The where filter is an algebraic object, which takes the following arguments:

  • Operator (which takes one of the following values)
    • And
    • Or
    • Equal
    • NotEqual
    • GreaterThan
    • GreaterThanEqual
    • LessThan
    • LessThanEqual
    • Like
    • WithinGeoRange
    • IsNull
    • ContainsAny (*Only for array and text properties)
    • ContainsAll (*Only for array and text properties)
  • Path: Is a list of strings in XPath style, indicating the property name of the collection.
    • If the property is a cross-reference, the path should be followed as a list of strings. For a inPublication reference property that refers to Publication collection, the path selector for name will be ["inPublication", "Publication", "name"].
  • valueType
    • valueInt: For int data type.
    • valueBoolean: For boolean data type.
    • valueString: For string data type (note: string has been deprecated).
    • valueText: For text, uuid, geoCoordinates, phoneNumber data types.
    • valueNumber: For number data type.
    • valueDate: For date (ISO 8601 timestamp, formatted as RFC3339) data type.

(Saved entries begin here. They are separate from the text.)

Lemma length_devices_at t p n : length (devices_at t p n) = n.
Proof. revert p. induction n as [|n IH]; intros p; [done|]. cbn. by rewrite IH. Qed.



Lemma keypairs_devices_at t p n :
  Forall (λ d, is_keypair (dev_key d) = true) (devices_at t p n).
Proof.
  revert p. induction n as [|n IH]; intros p; [constructor|].
  cbn [devices_at]. constructor; [reflexivity|apply IH].
Qed.

Lemma device_count_bounds (c : Z) : (1 ≤ Z.to_nat (1 + c `mod` 5) ≤ 5)%nat.
Proof. pose proof (Z.mod_pos_bound c 5 ltac:(lia)). lia. Qed.

Lemma account_at_writable t p :
  writable (account_at t p) (draws t (salt_pos t p + 177) 32 256)
           (unid_at t (salt_pos t p + 459) 50).
Proof.
  split; [eexists _, _, _; reflexivity|]. split; [apply length_draws|]. split.
  - cbn [account_at folder_map]. repeat (apply Forall_cons; split; [apply utf8_encode_lit|]).
    apply Forall_nil_2.
  - apply keypairs_devices_at.
Qed.

End Accounts.

Lemma pg_execute_dropcmd d : pg_execute dropcmd d = inr ∅.
Proof. vm_compute. reflexivity. Qed.

Lemma pg_run_creates :
  pg_run [create_main; create_folders; create_sessions] ∅ = inr fresh_schema.
Proof. vm_compute. reflexivity. Qed.

Lemma reset_database_working w :
  txn_state (db w) ≠ Aborted →
  reset_database w = (inr (), set_db (Connection fresh_schema Idle) w).
Proof.
  intros Htxn. unfold reset_database, dbconn_cursor, cursor_close.
  erewrite bind_run by reflexivity. cbv beta.
  erewrite bind_run.
  2:{ rewrite (cursor_execute_working _ _ Htxn), pg_execute_dropcmd. reflexivity. }
  cbv beta. pose proof pg_run_creates as Hrun. cbn [pg_run] in Hrun.
  destruct (pg_execute create_main ∅) as [|d1] eqn:H1; [done|].
  destruct (pg_execute create_folders d1) as [|d2] eqn:H2; [done|].
  destruct (pg_execute create_sessions d2) as [|d3] eqn:H3; [done|].
  injection Hrun as <-.
  erewrite bind_run.
  2:{ erewrite cursor_execute_active by reflexivity. rewrite H1. reflexivity. }
  cbv beta. erewrite bind_run.
  2:{ erewrite cursor_execute_active by reflexivity. rewrite H2. reflexivity. }
  cbv beta. erewrite bind_run.
  2:{ erewrite cursor_execute_active by reflexivity. rewrite H3. reflexivity. }
  cbv beta. erewrite bind_run by reflexivity. reflexivity.
Qed.

(** C9. Run on a usable connection, [reset_database] returns and leaves
    committed exactly the three empty tables iwkspc_main, iwkspc_folders
    and iwkspc_sessions, whatever was there before; run again right after,
    it returns again and leaves the very same state.  (On a connection
    whose transaction is aborted the first command is refused.) *)
Theorem reset_database_idempotent (w : world) :
  match txn_state (db w) with
  | Aborted => reset_database w = (inl (DatabaseError InFailedSqlTransaction), w)
  | _ =>
      let w1 := set_db (Connection fresh_schema Idle) w in
      reset_database w = (inr (), w1)
      ∧ reset_database w1 = (inr (), w1)
      ∧ dom (committed (db w1))
        = ({[ lit "iwkspc_main"; lit "iwkspc_folders"; lit "iwkspc_sessions" ]} : gset (list Z))
      ∧ map_Forall (λ _ t, tbl_rows t = [] ∧ tbl_serial t = 1) (committed (db w1))
  end.
Proof.
  destruct (txn_state (db w)) as [|d0|] eqn:Htxn.
  3:{ unfold reset_database, dbconn_cursor. erewrite bind_run by reflexivity.
      apply bind_raise. unfold cursor_execute. by rewrite Htxn. }
  all: split; [apply reset_database_working; by rewrite Htxn|];
    split; [apply (reset_database_working (set_db _ w)); done|];
    split; [cbn [set_db db committed]; unfold fresh_schema;
            rewrite !dom_insert_L, dom_singleton_L; set_solver|];
    cbn [set_db db committed]; unfold fresh_schema;
    repeat (apply map_Forall_insert_2; [done|]); apply map_Forall_empty.
Qed.

Section Hashing.
Context `{Sodium} `{Diceware}.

If the operator is And or Or, the operands are a list of where filters.

Example filter structure (GraphQL)
{
Get {
<Class>(where: {
operator: <operator>,
operands: [{
path: [path],
operator: <operator>
<valueType>: <value>
}, {
path: [<matchPath>],
operator: <operator>,
<valueType>: <value>
}]
}) {
<propertyWithBeacon> {
<property>
... on <ClassOfWhereBeaconGoesTo> {
<propertyOfClass>
}
}
}
}
}
Example response
{
"data": {
"Get": {
"Article": [
{
"title": "Opinion | John Lennon Told Them ‘Girls Don't Play Guitar.' He Was So Wrong."
}
]
}
},
"errors": null
}
Not operator

An operator to invert a filter (e.g. Not Like ... ) is not supported in Weaviate. If you would to see such an operator to be implemented, please let us know by upvoting the issue here.

Filter behaviors

Multi-word queries in Equal filters

The behavior for the Equal operator on multi-word textual properties in where filters depends on the tokenization of the property.

See the Schema property tokenization section for the difference between the available tokenization types.

Stopwords in text filters

Starting with v1.12.0 you can configure your own stopword lists for the inverted index.

Multiple operands

You can set multiple operands or nest conditions.

tip

You can filter datetimes similarly to numbers, with the valueDate given as string in RFC3339 format.

import weaviate
import weaviate.classes as wvc
import os

client = weaviate.connect_to_local()

try:
collection = client.collections.get("Article")
response = collection.query.fetch_objects(
filters=(wvc.query.Filter.by_property("wordCount").greater_than(1000) & wvc.query.Filter.by_property("title").like("*economy*")),
limit=5
)

for o in response.objects:
print(o.properties) # Inspect returned objects

finally:
client.close()
Expected response
{
"data": {
"Get": {
"Article": [
{
"title": "China\u2019s long-distance lorry drivers are unsung heroes of its economy"
},
{
"title": "\u2018It\u2019s as if there\u2019s no Covid\u2019: Nepal defies pandemic amid a broken economy"
},
{
"title": "A tax hike threatens the health of Japan\u2019s economy"
}
]
}
}
}

Filter operators

Like

The Like operator filters text data based on partial matches. It can be used with the following wildcard characters:

  • ? -> exactly one unknown character
    • car? matches cart, care, but not car
  • * -> zero, one or more unknown characters
    • car* matches car, care, carpet, etc
    • *car* matches car, healthcare, etc.
import weaviate
import weaviate.classes as wvc
import os

client = weaviate.connect_to_local()

try:
collection = client.collections.get("Article")
response = collection.query.fetch_objects(
filters=wvc.query.Filter.by_property("title").like("New *"),
limit=5
)

for o in response.objects:
print(o.properties) # Inspect returned objects

finally:
client.close()
Expected response
{
"data": {
"Get": {
"Publication": [
{
"name": "The New York Times Company"
},
{
"name": "International New York Times"
},
{
"name": "New York Times"
},
{
"name": "New Yorker"
}
]
}
}
}

Performance of Like

Each Like filter iterates over the entire inverted index for that property. The search time will go up linearly with the dataset size, and may become slow for large datasets.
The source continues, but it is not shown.